SULAWESI BARAT — Kartu merah menjadi mimpi buruk bagi Sithole di panggung sebesar Piala Dunia. Insiden itu terjadi saat laga berlangsung sengit, ketika Afrika Selatan tengah berjuang mempertahankan peluang di turnamen. Sebuah kesalahan antisipasi di lini tengah memaksa Sithole menjatuhkan lawan yang sudah bebas di depan kotak penalti.
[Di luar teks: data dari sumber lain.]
Lemma has_success_mono rs rs' id : has_success rs id → has_success (rs ++ rs') id.
Proof. intros (r & Hr & H). exists r. split; [apply elem_of_app; by left|done]. Qed.

Lemma failed_mono rs rs' bs bs' id :
  failed_for_good rs bs id → failed_for_good (rs ++ rs') (bs ++ bs') id.
Proof.
  intros [(r & Hr & H)|(d & st & l & H)]; [left; exists r|right; exists d, st, l];
    [split; [|done]|]; apply elem_of_app; by left.
Qed.

Lemma reason_mono tasks rs rs' bs bs' b :
  blocked_for_a_reason tasks rs bs b → blocked_for_a_reason tasks (rs ++ rs') (bs ++ bs') b.
Proof.
  intros (t & Ht & H). exists t. split; [done|]. destruct b.
  - destruct H as [Hne H]. split; [done|]. intros d' Hd. destruct (H d' Hd). eauto using failed_mono.
  - destruct H as [H Hb]. split; [|done]. eauto using has_success_mono.
Qed.

(** What a scan has done after the tasks [seen]. *)
Record scan_inv (s : sched F) (seen : list (string * Task F)) (sc : scan F) : Prop := {
  sc_new : ∃ new, sc_blocked sc = blocked_tasks s ++ new ∧
    to_remove sc ≡ₚ map (fun x => task_id (as_task x)) (ready_assignments sc) ++ map blocked_id new;
  sc_sub : to_remove sc `sublist_of` dict_keys seen;
  sc_ready : ∀ x, x ∈ ready_assignments sc → ∃ t i, (task_id (as_task x), t) ∈ seen ∧
    as_task x = with_inputs i t ∧ ∀ d, d ∈ depends_on t → d ∈ dict_keys (completed s);
  sc_fail : ∀ k, k ∈ sc_failures sc → failed_for_good (results s) (sc_blocked sc) k;
  sc_reason : ∀ b, b ∈ sc_blocked sc → b ∈ blocked_tasks s ∨
    blocked_for_a_reason seen (results s) (sc_blocked sc) b }.

Lemma reason_weaken tasks tasks' rs bs b :
  tasks ⊆ tasks' → blocked_for_a_reason tasks rs bs b → blocked_for_a_reason tasks' rs bs b.
Proof. intros Hs (t & Ht & H). exists t. auto. Qed.

Lemma prepare_task_inputs t g d p : _prepare_task t g d = Ok p → ∃ i, p = @with_inputs F i t.
Proof. unfold _prepare_task. intros (r & _ & [= <-])%bind_ok. by eexists. Qed.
Blunder di Lini Tengah yang Berujung Petaka
Wasit tidak ragu mengeluarkan kartu merah langsung. Keputusan itu diambil setelah Sithole dianggap sebagai pemain terakhir yang melakukan pelanggaran untuk menghentikan serangan berbahaya. Ekspresi frustrasi langsung terlihat dari sang gelandang yang sadar momen Piala Dunia 2026 telah berakhir untuknya.
Kartu merah ini menjadi pukulan telak bagi Afrika Selatan. Mereka harus bermain dengan sepuluh orang sejak pertengahan babak pertama, membuat strategi pelatih kacau. Sithole sendiri dikenal sebagai pemain tenang, namun tekanan pertandingan besar tampaknya membuatnya lengah.
Dampak Langsung bagi Strategi Tim
Kepergian Sithole memaksa pelatih melakukan perubahan cepat di lini tengah. Seorang pemain bertahan dikorbankan untuk menggantikan perannya, membuat formasi tim menjadi lebih defensif. Alhasil, Afrika Selatan kehilangan keseimbangan antara bertahan dan menyerang.
Peluang lolos ke babak selanjutnya pun semakin menipis. Kekalahan ini membuat posisi Afrika Selatan di klasemen grup terancam, dan mereka harus bergantung pada hasil pertandingan lain. Situasi ini menjadi ujian berat bagi mentalitas para pemain yang tersisa di lapangan.
Catatan Penting untuk Wasit dan Fair Play
Keputusan wasit ini tentu akan menjadi perbincangan hangat. Meski terlihat tegas, beberapa pihak mungkin mempertanyakan apakah pelanggaran tersebut layak diganjar kartu merah langsung atau cukup kartu kuning. Namun, dalam aturan sepak bola modern, pelanggaran yang menghalangi peluang gol jelas dianggap pelanggaran berat.
Bagi Sithole, insiden ini menjadi pelajaran pahit di panggung terbesar. Kartu merah otomatis membuatnya harus absen di laga berikutnya jika Afrika Selatan masih punya kesempatan. Momen yang seharusnya menjadi kebanggaan justru berubah menjadi penyesalan.